Time for action – refactoring the schema.xml file for the paintings core by introducing tokenization and stop words

We will rewrite the configuration in order to make it adaptable to real-world text, introducing stop words and a common tokenization of words:

  1. Starting from a copy of the schema designed before, we added two new field types in the <types> section:
    <fieldType name="text_general" class="solr.TextField">
      <analyzer>
        <charFilter class="solr.MappingCharFilterFactory"mapping="mapping-ISOLatin1Accent.txt" />
        <tokenizer class="solr.StandardTokenizerFactory" />
        <filter class="solr.StopFilterFactory" ignoreCase="true" words="stopwords.txt"enablePositionIncrements="true" />
        <filter class="solr.LowerCaseFilterFactory" />
      </analyzer>
    </fieldType>
    
    <fieldType name="url_text" class="solr.TextField">
      <analyzer>
        <charFilter class="solr.MappingCharFilterFactory"mapping="mapping-ISOLatin1Accent.txt" />
        <tokenizer class="solr.WhitespaceTokenizerFactory" />
        <filter class="solr.WordDelimiterFilterFactory"generateWordParts="1" generateNumberParts="1" catenateWords="0"catenateNumbers="0" catenateAll="0" splitOnCaseChange="0" preserveOriginal="0" />
        <filter class="solr.LowerCaseFilterFactory" />
      </analyzer>
    </fieldType>
  2. We can then simply add some fields to the default ones using the new fields we have defined:
    <field name="artist" type="url_text" indexed="true" stored="true" multiValued="false" />
    <field name="title" type="text_general" indexed="true" stored="true" multiValued="false" />
    <field name="museum" type="url_text" indexed="true"stored="true" multiValued="false" />
    <field name="city" type="url_text" indexed="true" stored="true" multiValued="false" />
    <field name="year" type="string" indexed="true" stored="true" multiValued="false" />
    <field name="abstract" type="text_general" indexed="true" stored="true" multiValued="true" />
    <field name="wikipedia_link" type="url_text" indexed="true" stored="true" multiValued="true" />

We have basically introduced a filter for filtering out certain recurring words for improving searches on the text_general field, and a new url_text designed specifically for handling URL strings.

What just happened?

The string type is intended to be used for representing a unique textual token or term that we don't want to split into smaller terms, so we use it for representing only the year and uri fields. We didn't use the date format provided by Solr because it is intended to be used for range/period queries over dates and uses a specific format. We will see these kind of queries later. On analyzing our dates, we found that in some cases, the year field contains values that describe an uncertain period such as 1502-1509 or ~1500, so we have to use the string value for this type.

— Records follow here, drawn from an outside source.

(* ===== verification/MakeFacts.v ===== *)
(** What the operations of [Make] do to the path from the cursor to the root, as the list of
    the tokens on it. *)
From S2P Require Import Prelude.
From S2P Require Import Token.
From S2P Require Import Source.
From S2P Require Import TokenLayer.
From S2P Require Import TokenLayerFacts.
From S2P Require Import Ast.
From S2P Require Import AstInvariant.
From S2P Require Import Cursor.
From S2P Require Import Parse.
From stdpp Require Export gmap.
Open Scope Z_scope.

Section MakeFacts.
Context {U : Type}.
Implicit Types m : Make U.

(** The cursor is in a tree that is one, under the root, on its last branch; [ts] are the
    tokens from the cursor up to the root. *)
Definition cursor m (ts : list Token) : Prop :=
  ast_ok (heap_of m) /\ match_ok (re_match m) /\
  exists n l, node m = Some n /\ spine (heap_of m) n l /\ last l = Some (make_top m)
    /\ ts = (type_of (heap_of m) <$> l).

(** What no operation of [Make] but [mode] changes. *)
Record moved m m' : Prop := {
  mv_match : re_match m' = re_match m;
  mv_iterator : re_iterator m' = re_iterator m;
  mv_top : make_top m' = make_top m;
  mv_mode : mode_ m' = mode_ m;
  mv_shared : shared (world m') = shared (world m)
}.

#[export] Instance moved_preorder : PreOrder moved.
Proof.
  split; [by split|]. intros a b c [] []. split; congruence.
Qed.

Definition goes m m' (ts : list Token) : Prop := cursor m' ts /\ moved m m'.

Lemma goes_trans m m1 m2 ts1 ts2 : goes m m1 ts1 -> goes m1 m2 ts2 -> goes m m2 ts2.
Proof. intros [_ H1] [H2 H3]. split; [done|by etrans]. Qed.

Lemma cursor_goes m ts : cursor m ts -> goes m m ts.
Proof. by split. Qed.

Lemma goes_count m ts : cursor m ts -> goes m (count_error m) ts.
Proof. by intros; split. Qed.

Lemma cursor_cons m ts : cursor m ts -> exists t r, ts = t :: r.
Proof.
  intros (_ & _ & n & l & _ & Hs & _ & ->). destruct (spine_head _ _ _ Hs) as [l' ->]. cbn. by eexists _, _.
Qed.

(** The head of the path is the type of the node. *)
Lemma cursor_in m t r type : cursor m (t :: r) -> in_ m type = Returns (token_eqb t type).
Proof.
  intros (_ & _ & n & l & Hn & Hs & _ & E). destruct (spine_head _ _ _ Hs) as [l' ->].
  cbn in E. injection E as -> _. unfold in_, this_node. by rewrite Hn.
Qed.

Lemma cursor_node m ts : cursor m ts ->
  exists n, this_node m = Returns n /\ is_Some (heap_of m !! n).
Proof.
  intros (_ & _ & n & l & Hn & Hs & _ & E). exists n. unfold this_node. rewrite Hn.
  split; [done|]. destruct (spine_head _ _ _ Hs) as [l' ->]. eapply spine_allocated; [exact Hs|left].
Qed.

(** A child of type [type] attached at the cursor, which stays or enters it. *)
Lemma cursor_appended m ts h' n c type : cursor m ts -> this_node m = Returns n ->
  appended (heap_of m) h' n c type ->
  goes m (with_heap h' m) ts
  /\ enter_back (with_heap h' m) = Returns (with_node (Some c) (with_heap h' m))
  /\ goes m (with_node (Some c) (with_heap h' m)) (type :: ts).
Proof.
  intros (Hok & Hm & n0 & l & Hn & Hs & Hl & ->) Hthis Hap.
  unfold this_node in Hthis. rewrite Hn in Hthis. injection Hthis as <-.
  destruct (appended_spine _ _ _ _ _ _ Hs Hap) as (S1 & S2 & Hty).
  assert (E : (type_of h' <$> l) = (type_of (heap_of m) <$> l)).
  { apply list_fmap_ext. intros i x Hx. apply Hty. by eapply list_elem_of_lookup_2. }
  assert (Hn0 : is_Some (heap_of m !! n0)).
  { destruct (spine_head _ _ _ Hs) as [l0 ->]. eapply spine_allocated; [exact Hs|left]. }
  split_and!.
  - split; [|by split]. split; [apply Hap|]. split; [done|]. exists n0, l. split_and!; [done..|]. by cbn.
  - unfold enter_back, this_node. cbn [with_heap with_world node]. rewrite Hn. cbn.
    change (heap_of (with_heap h' m)) with h'. rewrite (ap_children _ _ _ _ _ Hap) by done.
    by rewrite decide_True, last_snoc.
  - split; [|by split]. split; [apply Hap|]. split; [done|]. exists c, (c :: l).
    split_and!; [done|done| |].
    + cbn. by destruct (spine_head _ _ _ Hs) as [l0 ->].
    + cbn. change (heap_of (with_node _ _)) with h'. by rewrite E, (ap_child_type _ _ _ _ _ Hap).
Qed.

Lemma cursor_match m ts i : cursor m ts -> exists loc, match_at (re_match m) i = Returns loc.
Proof. intros (_ & Hm & _). by apply match_at_defined. Qed.

Lemma append_goes m ts type i : cursor m ts ->
  exists m1 m2, append m type i = Returns m1 /\ goes m m1 ts
    /\ enter_back m1 = Returns m2 /\ goes m m2 (type :: ts).
Proof.
  intros Hc. unfold append. set (m0 := if token_eqb type Error then _ else _).
  assert (H0 : goes m m0 ts) by (unfold m0; destruct (token_eqb type Error); [by apply goes_count|by apply cursor_goes]).
  destruct H0 as [Hc0 Hmv]. destruct (cursor_node m0 ts Hc0) as (n & En & Hn).
  destruct (cursor_match m0 ts i Hc0) as [loc Eloc]. rewrite En. cbn [mbind outcome_bind].
  rewrite Eloc. cbn [mbind outcome_bind].
  pose proof (append_create (heap_of m0) n type loc (proj1 Hc0) Hn) as Hap. cbv zeta in Hap.
  destruct (create (heap_of m0) type loc) as [c h]. cbn [fst snd] in Hap.
  destruct (cursor_appended m0 ts _ n c type Hc0 En Hap) as ([C1 M1] & E & [C2 M2]).
  eexists _, _. split_and!; [done|split; [done|by etrans]|exact E|split; [done|by etrans]].
Qed.

(** The path once the cursor is in a group. *)
Definition grouped (ts : list Token) : list Token :=
  match ts with t :: _ => if token_eqb t Group then ts else Group :: ts | [] => ts end.

Lemma ensure_group_goes m ts : cursor m ts ->
  exists m', ensure_group m = Returns m' /\ goes m m' (grouped ts).
Proof.
  intros Hc. destruct (cursor_cons m ts Hc) as (t & r & ->). unfold ensure_group.
  rewrite (cursor_in m t r Group Hc). cbn [mbind outcome_bind grouped].
  destruct (token_eqb t Group); [exists m; split; [done|by apply cursor_goes]|].
  destruct (append_goes m (t :: r) Group 0 Hc) as (m1 & m2 & E1 & _ & E2 & H2).
  exists m2. by rewrite E1.
Qed.

(** The path under which [add] puts its child. *)
Definition added (type : Token) (ts : list Token) : list Token :=
  if token_eqb type Group then ts else grouped ts.

Lemma add_goes m ts type i : cursor m ts ->
  exists m', add m type i = Returns m' /\ goes m m' (added type ts).
Proof.
  intros Hc. unfold add, added. destruct (token_eqb type Group); cbn [negb].
  - destruct (append_goes m ts type i Hc) as (m1 & m2 & E1 & H1 & _). exists m1. by rewrite <-E1.
  - destruct (ensure_group_goes m ts Hc) as (m0 & E0 & H0). rewrite E0. cbn [mbind outcome_bind].
    destruct (append_goes m0 _ type i (proj1 H0)) as (m1 & m2 & E1 & H1 & _).
    exists m1. split; [done|by eapply goes_trans].
Qed.

Lemma push_goes m ts type i : cursor m ts ->
  exists m', push m type i = Returns m' /\ goes m m' (type :: added type ts).
Proof.
  intros Hc. unfold push, add, added. destruct (token_eqb type Group); cbn [negb].
  - destruct (append_goes m ts type i Hc) as (m1 & m2 & E1 & H1 & E2 & H2).
    exists m2. cbn [mbind outcome_bind]. by rewrite E1.
  - destruct (ensure_group_goes m ts Hc) as (m0 & E0 & H0). rewrite E0. cbn [mbind outcome_bind].
    destruct (append_goes m0 _ type i (proj1 H0)) as (m1 & m2 & E1 & H1 & E2 & H2).
    exists m2. rewrite E1. split; [done|by eapply goes_trans].
Qed.

(** Errors *)
Lemma error_appended m ts n loc msg : cursor m ts -> this_node m = Returns n ->
  let '(e, m1) := make_error m loc msg in
  goes m (with_heap (push_back (heap_of m1) n (Some e)) m1) ts.
Proof.
  intros Hc En. pose proof Hc as (Hok & _). destruct (cursor_node m ts Hc) as (n' & En' & Hn).
  rewrite En in En'. injection En' as <-. unfold make_error.
  destruct (create_spec (heap_of m) Error loc Hok) as (O1 & N1 & T1 & P1 & C1 & S1 & _ & K1).
  destruct (create (heap_of m) Error loc) as [e h1] eqn:E1. cbn [fst snd] in *.
  pose proof (append_create h1 e ErrorMsg (location_of_string (supply (world m)) msg) O1 S1) as A1.
  destruct (create h1 ErrorMsg (location_of_string (supply (world m)) msg)) as [em h2]. cbn [fst snd] in A1.
  pose proof (append_create _ e ErrorAst loc (ap_ok _ _ _ _ _ A1) (ap_some _ _ _ _ _ A1 e S1)) as A2.
  destruct (create (push_back h2 e (Some em)) ErrorAst loc) as [ea h3]. cbn [fst snd] in A2.
  set (h4 := push_back h3 e (Some ea)) in *.
  assert (Hne : forall x, is_Some (heap_of m !! x) -> x <> e) by (intros x [? ?] ->; congruence).
  assert (Hk : forall x, is_Some (heap_of m !! x) -> is_Some (h4 !! x) /\ type_of h4 x = type_of (heap_of m) x
     /\ parent_of h4 x = parent_of (heap_of m) x /\ children_of h4 x = children_of (heap_of m) x).
  { intros x Hx. destruct (K1 x (Hne x Hx)) as (KT & KP & KC & KS & _).
    assert (Hx1 : is_Some (h1 !! x)) by by apply KS.
    pose proof (ap_some _ _ _ _ _ A1 x Hx1) as Hx2.
    rewrite (ap_type _ _ _ _ _ A2), (ap_type _ _ _ _ _ A1), (ap_parent _ _ _ _ _ A2), (ap_parent _ _ _ _ _ A1),
      (ap_children _ _ _ _ _ A2), (ap_children _ _ _ _ _ A1) by done.
    rewrite !decide_False by (intros <-; by apply (Hne e)). rewrite KT, KP, KC.
    split_and!; [by apply A2|done..]. }
  assert (Hs4 : is_Some (h4 !! e)) by by apply A2, A1.
  assert (Hp4 : parent_of h4 e = None).
  { rewrite (ap_parent _ _ _ _ _ A2) by by apply A1. by rewrite (ap_parent _ _ _ _ _ A1). }
  assert (Hab : ~ above h4 e n).
  { destruct Hc as (_ & _ & n0 & l & Hn0 & Hs & _). unfold this_node in En. rewrite Hn0 in En.
    injection En as ->. intros Ha. assert (Hs' : spine h4 n l).
    { apply (spine_keeps (heap_of m)); [done| |]; intros x Hx; apply (spine_allocated _ _ _ _ Hs) in Hx;
        destruct (Hk x Hx) as (? & _ & ? & ?); [done|intros; done]. }
    apply (spine_above _ _ _ _ Hs') in Ha. apply (spine_allocated _ _ _ _ Hs) in Ha. by apply (Hne e). }
  pose proof (append_new (heap_of m) h4 n e (ap_ok _ _ _ _ _ A2) Hn N1 Hk Hs4 Hp4 Hab) as A3.
  destruct (cursor_appended m ts _ n e _ Hc En A3) as ([C M] & _).
  split; [exact C|]. split; apply M.
Qed.

Lemma error_at_goes m ts msg loc : cursor m ts ->
  exists m', error_at m msg loc = Returns m' /\ goes m m' (grouped ts).
Proof.
  intros Hc. unfold error_at. destruct (ensure_group_goes m ts Hc) as (m0 & E0 & H0). rewrite E0.
  cbn [mbind outcome_bind]. pose proof (goes_count m0 _ (proj1 H0)) as H1.
  destruct (cursor_node _ _ (proj1 H1)) as (n & En & _). rewrite En. cbn [mbind outcome_bind].
  pose proof (error_appended (count_error m0) _ n loc msg (proj1 H1) En) as H2.
  destruct (make_error (count_error m0) loc msg) as [e m1]. eexists. split; [done|].
  eapply goes_trans; [exact H0|]. by eapply goes_trans.
Qed.

Lemma make_error_match_goes m ts msg i : cursor m ts ->
  exists m', make_error_match m msg i = Returns m' /\ goes m m' (grouped ts).
Proof.
  intros Hc. destruct (cursor_match m ts i Hc) as [loc Eloc].
  destruct (error_at_goes m ts msg loc Hc) as (m' & E & H). exists m'. split; [|done].
  rewrite <-E. unfold make_error_match, error_at.
  destruct (ensure_group_goes m ts Hc) as (m0 & E0 & H0). rewrite E0. cbn [mbind outcome_bind].
  destruct (this_node (count_error m0)) as [n| |]; cbn [mbind outcome_bind]; [|done..].
  destruct H0 as [_ H0]. change (re_match (count_error m0)) with (re_match m0).
  by rewrite (mv_match _ _ H0), Eloc.
Qed.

On the other hand, for the fields containing normal text, we used the type text_general that we had defined and analyzed it for the first version of the schema. We also introduced StopFilterFactory into the analyzer chain. This token filter is designed to exclude some terms that are not interesting for a search from the token list. The typical examples are articles such as the or offensive words. In order to intercept and ignore these terms, we can define a list of these in an apposite text file called stopwords.txt, line by line. By ignoring case, it is possible to have more flexibility, and enablePositionIncrements=true is used for ignoring certain terms, maintaining a trace of their position between other words. This is useful to perform queries such as author of Mona Lisa, which we will see when we talk about phrase query.

Lastly, there are several values in our data that are uri, but we need to treat them as values for our searches. Think about, for example, the museum field of our first example entity, http://dbpedia.org/resource/Louvre. The uri_text field can work because we defined an analyzer that first normalizes all the accented characters (for example in French terms) using a particular character filter called MappingCharFilter . It's important to provide queries that are robust enough to find terms with digitization and without the right accents, especially when dealing with foreign languages, so the normalization process replaces the accented letter with the corresponding one without accent. This filter needs a text file to define explicit mappings for the mapping-ISOLatin1Accent.txt character substitution, which should be written with a UTF-8 encoding to avoid problems.

The field type analyzer uses a WhitespaceTokenizer (we probably could have used a KeywordTorkenizer here obtaining the same result), and then two token filters, WordDelimiterFilterFactory that splits the part of an uri, and the usual LowerCaseFilterFactory for handling terms ignoring cases. The WordDelimiterFactory filter is used to index every part of the uri since the filter splits on the / character into multiple parts, and we decided not to concatenate them but to generate a new part for every token.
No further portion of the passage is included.